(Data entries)
########################################
(** The greatest entry of those that satisfy a predicate. *)
Lemma greatest_spec (P : N * V → Prop) `{!∀ p, Decision (P p)} m :
  match last (filter P (bt_list m)) with
  | Some (k, v) => m !! k = Some v ∧ P (k, v) ∧ ∀ k' v', m !! k' = Some v' → P (k', v') → k' ≤ k
  | None => ∀ k v, m !! k = Some v → ¬ P (k, v)
  end.
Proof.
  destruct (last (filter P (bt_list m))) as [[k v]|] eqn:E.
  - pose proof (last_Some_elem_of _ _ E) as Hin. apply list_elem_of_filter in Hin as [HP Hin]. apply elem_of_bt_list in Hin. split_and!; [done..|].
    intros k' v' Hk HP'. apply (sorted_last (filter P (bt_list m)) (k, v) (k', v')); [apply sorted_filter, bt_list_sorted|done|].
    apply list_elem_of_filter. split; [done|]. by apply elem_of_bt_list.
  - apply last_None in E. intros k v Hk HP. assert ((k, v) ∈ filter P (bt_list m)) as Hin by (apply list_elem_of_filter; split; [done|by apply elem_of_bt_list]).
    rewrite E in Hin. by apply elem_of_nil in Hin.
Qed.
Lemma bt_first_spec m :
  match bt_first m with
  | Some (k, v) => m !! k = Some v ∧ ∀ k' v', m !! k' = Some v' → k ≤ k'
  | None => m = ∅
  end.
Proof.
  unfold bt_first. destruct (head (bt_list m)) as [[k v]|] eqn:E.
  - split.
    + apply elem_of_bt_list. destruct (bt_list m); [done|]. injection E as ->. by left.
    + intros k' v' Hk. apply (sorted_head (bt_list m) (k, v) (k', v')); [apply bt_list_sorted|done|by apply elem_of_bt_list].
  - apply map_empty. intros k. destruct (m !! k) as [v|] eqn:Ek; [|done]. apply elem_of_bt_list in Ek. destruct (bt_list m); [by apply elem_of_nil in Ek|done].
Qed.
Lemma bt_last_spec m :
  match bt_last m with
  | Some (k, v) => m !! k = Some v ∧ ∀ k' v', m !! k' = Some v' → k' ≤ k
  | None => m = ∅
  end.
Proof.
  pose proof (greatest_spec (λ _, True) m) as Hs. rewrite filter_all in Hs by done. fold (bt_last m) in Hs. destruct (bt_last m) as [[k v]|].
  - destruct Hs as (H1&_&H2). split; [done|]. intros k' v' Hk. by apply (H2 k' v').
  - apply map_empty. intros k. destruct (m !! k) as [v|] eqn:Ek; [|done]. by destruct (Hs k v Ek).
Qed.
Lemma bt_range_elem m a b k v : (k, v) ∈ bt_range m a b ↔ m !! k = Some v ∧ a ≤ k ∧ k < b.
Proof. unfold bt_range. rewrite list_elem_of_filter, elem_of_bt_list. cbn. tauto. Qed.
Lemma bt_range_incl_elem m a b k v : (k, v) ∈ bt_range_incl m a b ↔ m !! k = Some v ∧ a ≤ k ∧ k ≤ b.
Proof. unfold bt_range_incl. rewrite list_elem_of_filter, elem_of_bt_list. cbn. tauto. Qed.
Lemma bt_range_sorted m a b : StronglySorted key_lt (bt_range m a b).
Proof. apply sorted_filter, bt_list_sorted. Qed.
Lemma bt_range_incl_sorted m a b : StronglySorted key_lt (bt_range_incl m a b).
Proof. apply sorted_filter, bt_list_sorted. Qed.
End ordered.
########################################
- _Exercise brief_:
Please transcribe all of the entries precisely.

- _The completed task_:
(** The greatest entry of those that satisfy a predicate. *)
Lemma greatest_spec (P : N * V → Prop) `{!∀ p, Decision (P p)} m :
  match last (filter P (bt_list m)) with
  | Some (k, v) => m !! k = Some v ∧ P (k, v) ∧ ∀ k' v', m !! k' = Some v' → P (k', v') → k' ≤ k
  | None => ∀ k v, m !! k = Some v → ¬ P (k, v)
  end.
Proof.
  destruct (last (filter P (bt_list m))) as [[k v]|] eqn:E.
  - pose proof (last_Some_elem_of _ _ E) as Hin. apply list_elem_of_filter in Hin as [HP Hin]. apply elem_of_bt_list in Hin. split_and!; [done..|].
    intros k' v' Hk HP'. apply (sorted_last (filter P (bt_list m)) (k, v) (k', v')); [apply sorted_filter, bt_list_sorted|done|].
    apply list_elem_of_filter. split; [done|]. by apply elem_of_bt_list.
  - apply last_None in E. intros k v Hk HP. assert ((k, v) ∈ filter P (bt_list m)) as Hin by (apply list_elem_of_filter; split; [done|by apply elem_of_bt_list]).
    rewrite E in Hin. by apply elem_of_nil in Hin.
Qed.
Lemma bt_first_spec m :
  match bt_first m with
  | Some (k, v) => m !! k = Some v ∧ ∀ k' v', m !! k' = Some v' → k ≤ k'
  | None => m = ∅
  end.
Proof.
  unfold bt_first. destruct (head (bt_list m)) as [[k v]|] eqn:E.
  - split.
    + apply elem_of_bt_list. destruct (bt_list m); [done|]. injection E as ->. by left.
    + intros k' v' Hk. apply (sorted_head (bt_list m) (k, v) (k', v')); [apply bt_list_sorted|done|by apply elem_of_bt_list].
  - apply map_empty. intros k. destruct (m !! k) as [v|] eqn:Ek; [|done]. apply elem_of_bt_list in Ek. destruct (bt_list m); [by apply elem_of_nil in Ek|done].
Qed.
Lemma bt_last_spec m :
  match bt_last m with
  | Some (k, v) => m !! k = Some v ∧ ∀ k' v', m !! k' = Some v' → k' ≤ k
  | None => m = ∅
  end.
Proof.
  pose proof (greatest_spec (λ _, True) m) as Hs. rewrite filter_all in Hs by done. fold (bt_last m) in Hs. destruct (bt_last m) as [[k v]|].
  - destruct Hs as (H1&_&H2). split; [done|]. intros k' v' Hk. by apply (H2 k' v').
  - apply map_empty. intros k. destruct (m !! k) as [v|] eqn:Ek; [|done]. by destruct (Hs k v Ek).
Qed.
Lemma bt_range_elem m a b k v : (k, v) ∈ bt_range m a b ↔ m !! k = Some v ∧ a ≤ k ∧ k < b.
Proof. unfold bt_range. rewrite list_elem_of_filter, elem_of_bt_list. cbn. tauto. Qed.
Lemma bt_range_incl_elem m a b k v : (k, v) ∈ bt_range_incl m a b ↔ m !! k = Some v ∧ a ≤ k ∧ k ≤ b.
Proof. unfold bt_range_incl. rewrite list_elem_of_filter, elem_of_bt_list. cbn. tauto. Qed.
Lemma bt_range_sorted m a b : StronglySorted key_lt (bt_range m a b).
Proof. apply sorted_filter, bt_list_sorted. Qed.
Lemma bt_range_incl_sorted m a b : StronglySorted key_lt (bt_range_incl m a b).
Proof. apply sorted_filter, bt_list_sorted. Qed.
End ordered.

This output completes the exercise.